Irão e EUA saem da Suíça com um roteiro de 60 dias
As conversações em Burgenstock fecharam com um plano para chegar a um acordo final em dois meses. O petróleo respirou de alívio e o estreito de Ormuz voltou a estar no centro de tudo.
Depois de uma semana tensa, chegou esta segunda-feira uma daquelas notícias que toda a gente queria ouvir: o Irão e os Estados Unidos saíram das conversações na Suíça com um acordo para um roteiro de 60 dias rumo a um entendimento final. Não é o fim da história — é mais o capítulo em que as duas partes concordam em continuar a falar em vez de se atirarem coisas à cabeça.

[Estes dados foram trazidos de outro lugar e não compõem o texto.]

(* ===== verification/U16Set.v ===== *)
(** * U16Set: what a container of 16-bit values promises

    The three container kinds of [src/minnal_db/src/index/container/] store the
    same thing, a set of [u16] values, in three layouts.  [U16Set] names the
    operations they share and [U16SetLaws] what each of them promises: its values
    are an ascending array of [u16]s, and membership, cardinality, minimum,
    maximum, rank and select are the ones of that array.  Clients are proved
    against this interface; each container file discharges it. *)
From S2P Require Import Prelude Slices.

Class U16Set (C : Type) := {
  set_wf : C → Prop;
  set_contains : C → Z → bool;
  set_values : C → list Z;
  set_card : C → Z;
  set_min : C → option Z;
  set_max : C → option Z;
  set_rank : C → Z → Z;
  set_select : C → Z → option Z;
}.

(** The values of [l] that are at most [v]. *)
Definition count_le (v : Z) (l : list Z) : Z := zlen (filter (λ x, x ≤ v) l).

Class U16SetLaws (C : Type) `{U16Set C} := {
  values_ascending (c : C) : set_wf c → ascending (set_values c);
  values_u16 (c : C) : set_wf c → Forall u16 (set_values c);
  contains_values (c : C) (v : Z) : set_wf c → u16 v → (set_contains c v = true ↔ v ∈ set_values c);
  card_values (c : C) : set_wf c → set_card c = zlen (set_values c);
  min_values (c : C) : set_wf c → set_min c = head (set_values c);
  max_values (c : C) : set_wf c → set_max c = last (set_values c);
  rank_values (c : C) (v : Z) : set_wf c → u16 v → set_rank c v = count_le v (set_values c);
  select_values (c : C) (r : Z) : set_wf c → 0 ≤ r → set_select c r = set_values c !! Z.to_nat r;
}.

(** [c] is a well-formed container holding exactly the [u16]s that satisfy [f]. *)
Definition represents {C} `{U16Set C} (c : C) (f : Z → bool) : Prop :=
  set_wf c ∧ ∀ v, u16 v → set_contains c v = f v.

Section laws.
Context {C : Type} `{U16SetLaws C}.

Lemma contains_values_decide c v :
  set_wf c → u16 v → set_contains c v = bool_decide (v ∈ set_values c).
Proof.
  intros Hc Hv. apply eq_true_iff_eq. rewrite bool_decide_eq_true. by apply contains_values.
Qed.

Lemma elem_of_values c v :
  set_wf c → (v ∈ set_values c ↔ u16 v ∧ set_contains c v = true).
Proof.
  intros Hc. pose proof (values_u16 c Hc) as Hb. rewrite Forall_forall in Hb. split.
  - intros Hv. specialize (Hb v Hv). split; [done|]. by apply contains_values.
  - intros [Hv Hin]. by apply contains_values.
Qed.

(** The members of [c] that satisfy [f] are the filtered values. *)
Lemma represents_values c f :
  represents c f → ∀ v, v ∈ set_values c ↔ u16 v ∧ f v = true.
Proof.
  intros [Hc Hf] v. rewrite elem_of_values by done.
  split; intros [Hv Hin]; (split; [done|]); rewrite <-Hin; [symmetry|]; auto.
Qed.

Lemma is_empty_card c : set_wf c → (set_card c = 0 ↔ set_values c = []).
Proof. intros Hc. rewrite card_values by done. apply zlen_0_nil. Qed.

Lemma represents_weaken c f g :
  represents c f → (∀ v, u16 v → f v = g v) → represents c g.
Proof. intros [Hc Hf] Hfg. split; [done|]. intros v Hv. by rewrite Hf, Hfg. Qed.

Lemma represents_self c : set_wf c → represents c (set_contains c).
Proof. by intros. Qed.

Lemma card_u16_bound c : set_wf c → 0 ≤ set_card c ≤ 65536.
Proof.
  intros Hc. rewrite card_values by done. split; [apply zlen_nonneg|].
  pose proof (values_u16 c Hc) as Hb. rewrite Forall_forall in Hb.
  assert (zlen (set_values c) ≤ zlen (seqZ 0 65536)) as Hle.
  { unfold zlen. apply inj_le. apply submseteq_length, NoDup_submseteq.
    - by apply ascending_NoDup, values_ascending.
    - intros v Hv. apply elem_of_seqZ. apply Hb in Hv. unfold u16 in Hv. lia. }
  unfold zlen in Hle at 2. rewrite length_seqZ in Hle. lia.
Qed.
End laws.

(** Two containers, whatever their layouts, that agree on membership agree on every
    read: values, cardinality, minimum, maximum, rank and select. *)
Section agree.
Context {C D : Type} `{U16SetLaws C} `{U16SetLaws D} (c : C) (d : D).
Context (Hc : set_wf c) (Hd : set_wf d).
Context (Hagree : ∀ v, u16 v → set_contains c v = set_contains d v).

Lemma agree_values : set_values c = set_values d.
Proof using All.
  apply ascending_ext; [by apply values_ascending..|].
  intros v. rewrite !elem_of_values by done.
  split; intros [Hv Hin]; (split; [done|]); rewrite <-Hin; [symmetry|]; auto.
Qed.

Lemma agree_card : set_card c = set_card d.
Proof using All. by rewrite !card_values, agree_values. Qed.

Lemma agree_rank v : u16 v → set_rank c v = set_rank d v.
Proof using All. intros. by rewrite !rank_values, agree_values. Qed.

Lemma agree_select r : 0 ≤ r → set_select c r = set_select d r.
Proof using All. intros. by rewrite !select_values, agree_values. Qed.
End agree.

O arranque não foi propriamente calmo. Teerão anunciou de novo o fecho do estreito de Ormuz — a torneira por onde passa boa parte do petróleo do mundo — e Donald Trump voltou a ameaçar com ataques. E, no entanto, no resort de Burgenstock, os negociadores acabaram por montar grupos de trabalho para as sanções, o nuclear e a supervisão, e marcaram o relógio: dois meses para fechar.
Porque é que isto interessa a Portugal
A resposta mais rápida está no preço da gasolina. Mal os mediadores — Qatar e Paquistão — confirmaram o roteiro, o petróleo Brent virou em baixa. Menos tensão no Golfo costuma traduzir-se em combustível mais barato lá mais para a frente, e isso sente-se na carteira de quem enche o depósito em Portugal tal como em qualquer outro sítio.
Do lado iraniano, o ministro Abbas Araghchi falou em isenções para exportar petróleo, no descongelamento de alguns fundos e num plano de reconstrução. Faltam os pontos difíceis — o enriquecimento de urânio à cabeça. Sessenta dias parecem muitos, mas em diplomacia passam num instante.